(* ===== verification/AliLink.v ===== *)
(** The gateway of the Ali cloud (src/alink/src) on the device library
    (src/libhylink/src/hylink): devices as the hylink program reports them, their
    twins in the cloud, and what passes between the two.  Profiles are files, whose
    text is an argument, with what follows it in memory; the cloud's SDK and the
    sockets are a trace, their results inputs.  The hash maps are between their
    creation and the end of the program; memory is taken for granted. *)
From stdpp Require Import gmap strings pretty.
From Stdlib Require Import Ascii.
From S2P Require Import Prelude CString Json JsonText CommonFunc AliDb.

(** * Devices (hylinkListFunc.h, cloudLinkListFunc.h) *)

Definition LINK_VALUE_TYPE_ENUM : Z := 0.
Definition LINK_VALUE_TYPE_NUM : Z := 1.
Definition LINK_VALUE_TYPE_STRING : Z := 2.
Definition REPEAT_REPORT : Z := 1.

(** [value]: one byte, an [int], 18 bytes, or nothing, as its type says. *)
Inductive hvalue : Type :=
| VEnum (c : Z)
| VNum (n : Z)
| VText (s : string)
| VNone.
Record HyLinkDevAttr : Type := Attr { hyKey : string; valueType : Z; value : hvalue; repeat : Z }.
Record HyLinkDev : Type := HyDev { devId : string; modelId : string; online : Z; attr : list HyLinkDevAttr }.
(* ===== verification/AliRequests.v ===== *)
(** What the cloud asks of a device and what it is told: the values of properties,
    requests to set them, and devices whose reset the cloud refuses. *)
From stdpp Require Import gmap strings pretty.
From Stdlib Require Import Ascii.
From S2P Require Import Prelude CString Json JsonText JsonProps CommonFunc HyLink HyLinkProps AliLink AliLinkProps.

Section requests.
Context {D : Type} (char_signed : bool) (profile : string -> option string) (master_devid : Z)
  (kh_keys : gmap string CloudLinkDev -> list string)
  (sqlite : string -> list string -> D -> Z * list (list string) * D).
Abbreviation T A := (M (ali D) A).

Lemma printed_is_parsed j : printable j = true -> (nest j <= CJSON_NESTING_LIMIT)%nat -> cJSON_Parse (cJSON_PrintUnformatted j) = Some j.
Proof. apply (print_parsed false). Qed.

(** * Reading properties *)

(** The value of a property, by the profile. *)
Definition property_value (dev : HyLinkDev) (c : CloudLinkDev) (key : string) : option json :=
  x ← cloud_value c dev key; value_json x.2.
Definition property_member (dev : HyLinkDev) (c : CloudLinkDev) (key : string) : option (option string * json) :=
  j ← property_value dev c key; Some (Some key, j).

Lemma cloud_value_key c dev key k v : cloud_value c dev key = Some (k, v) -> k = key.
Proof.
  unfold cloud_value. destruct (head (filter _ (cdAttr c))) as [ca|] eqn:E; [|done]. cbn.
  destruct (head (filter _ (attr dev))); [|done]. cbn. intros [= <- _].
  apply head_Some_elem_of, list_elem_of_filter in E. apply E.
Qed.

Lemma values_of_run c dev keys s : values_of (D := D) c dev (JString <$> keys) s = Val (omap (property_member dev c) keys, s).
Proof.
  induction keys as [|k keys IH]; [done|]. cbn [fmap list_fmap values_of omap list_omap]. unfold mbind, M_bind.
  assert ((if bool_decide (cdAttr c = []) then mret ""%string else text_of (Some (JString k))) s = Val (if bool_decide (cdAttr c = []) then ""%string else k, s)) as ->
    by by case_bool_decide.
  change (map JString keys) with (JString <$> keys). rewrite IH. unfold mret, M_ret. f_equal. f_equal.
  case_bool_decide as Hc.
  - assert (forall x, cloud_value c dev x = None) as Hn by (intros x; unfold cloud_value; by rewrite Hc). unfold property_member, property_value. by rewrite !Hn.
  - unfold property_member, property_value. destruct (cloud_value c dev k) as [[k' v]|] eqn:E; [|done].
    apply cloud_value_key in E as <-. by destruct v.
Qed.

Lemma index_of_found {A} (p : A -> bool) l a : a ∈ l -> p a = true -> exists b, l !! index_of p l = Some b /\ p b = true /\ b ∈ l.
Proof.
  induction l as [|x l IH]; intros Ha Hp; [by apply not_elem_of_nil in Ha|]. cbn [index_of]. destruct (p x) eqn:E.
  - exists x. split_and!; [done|done|by left].
  - apply elem_of_cons in Ha as [->|Ha]; [congruence|]. destruct (IH Ha Hp) as (b & Hb & Hpb & Hin). exists b. split_and!; [done|done|by right].
Qed.
Lemma property_shown view dev c key j : NoDup (caHyKey <$> cdAttr c) -> Forall (shown c view) (attr dev) ->
  key <> ""%string -> property_value dev c key = Some j -> view !! key = Some j.
Proof.
  intros Hc Hv Hne. unfold property_value, cloud_value. destruct (head (filter _ (cdAttr c))) as [ca|] eqn:Ec; [|done]. cbn.
  destruct (head (filter _ (attr dev))) as [a|] eqn:Ea; [|done]. cbn. intros Hj.
  apply head_Some_elem_of, list_elem_of_filter in Ec as [Hkey Hca]. apply head_Some_elem_of, list_elem_of_filter in Ea as [Hhy Ha].
  apply (proj1 (Forall_forall _ _) Hv) in Ha. unfold shown, cloud_attr_of in Ha.
  destruct (index_of_found (fun ca => str_eq (hyKey a) (caHyKey ca)) (cdAttr c) ca Hca) as (b & Hb & Hpb & Hin); [by apply bool_decide_eq_true|].
  apply bool_decide_eq_true in Hpb. rewrite Hb, Hj in Ha. replace ca with b in Hkey; [subst key; by apply Ha|].
  apply list_elem_of_lookup in Hca as [i Hi]. apply list_elem_of_lookup in Hin as [i' Hi'].
  enough (i' = i) as -> by congruence. eapply (NoDup_lookup (caHyKey <$> cdAttr c)); [done|by rewrite list_lookup_fmap, Hi'|].
  rewrite list_lookup_fmap, Hi. cbn. by rewrite <- Hhy, Hpb.
Qed.

(** What the cloud reads is what it was told: asked for the properties of a
    device that is on line, the gateway answers with the keys of the profile that
    have a value, in the order of the request, and every value is the one last
    posted. *)
Theorem properties_read_as_posted (s : ali D) id dev c keys : twinned char_signed s id dev c ->
  Forall (shown c (cloud_view (cdId c) (done s))) (attr dev) -> NoDup (caHyKey <$> cdAttr c) ->
  cloudLinkListGetBySn kh_keys (cdId c) (cloudMap s) = Some c -> Forall (fun k => no_nul k = true /\ k <> ""%string) keys ->
  exists members,
    user_property_get_event_handler kh_keys (cdId c) (cJSON_PrintUnformatted (JArray (JString <$> keys))) s =
      Val ((0, Some (cJSON_PrintUnformatted (JObject members))), s) /\
    members.*1 = Some <$> filter (fun k => is_Some (property_value dev c k)) keys /\
    Forall (fun m => exists k, m.1 = Some k /\ cloud_view (cdId c) (done s) !! k = Some m.2) members.
Proof.
  intros H Hv Hc Hsn Hk. exists (omap (property_member dev c) keys). split_and!.
  - unfold user_property_get_event_handler, mbind at 1, M_bind at 1, getS. rewrite Hsn, (tw_name _ _ _ _ _ H), (tw_hy _ _ _ _ _ H).
    rewrite printed_is_parsed.
    + change (default [] (children <$> Some (JArray (JString <$> keys)))) with (JString <$> keys). unfold mbind, M_bind. by rewrite values_of_run.
    + cbn [printable]. clear -Hk. induction Hk as [|k keys [Hk _] _ IH]; [done|]. cbn [fmap list_fmap forallb printable]. by rewrite Hk.
    + cbn [nest]. transitivity 1%nat; [|by apply Nat.leb_le]. clear. enough (foldr (fun j n => Nat.max (nest j) n) 0%nat (JString <$> keys) = 0%nat) by lia.
      induction keys as [|k keys IH]; [done|]. cbn [fmap list_fmap foldr nest]. exact IH.
  - clear. induction keys as [|k keys IH]; [done|]. cbn [omap list_omap]. rewrite filter_cons. unfold property_member at 1.
    destruct (property_value dev c k) as [j|].
    + rewrite decide_True by done. cbn. by f_equal.
    + rewrite decide_False by by intros [].  exact IH.
  - apply Forall_forall. intros m Hm. apply list_elem_of_omap in Hm as (k & Hin & Hm). unfold property_member in Hm.
    destruct (property_value dev c k) as [j|] eqn:E; [|done]. cbn in Hm. injection Hm as <-. exists k. split; [done|].
    eapply property_shown; [done..|exact (proj2 (proj1 (Forall_forall _ _) Hk k Hin))|done].
Qed.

# # # # #

**PROBLEM DESCRIPTION**
Taking the entries above, write out exactly the lines starting with the line containing "members.*1 = Some" and going on through the line containing "intros H Hv", both included, and nothing else.

**TASK SOLUTION**
    members.*1 = Some <$> filter (fun k => is_Some (property_value dev c k)) keys /\
    Forall (fun m => exists k, m.1 = Some k /\ cloud_view (cdId c) (done s) !! k = Some m.2) members.
Proof.
  intros H Hv Hc Hsn Hk. exists (omap (property_member dev c) keys). split_and!.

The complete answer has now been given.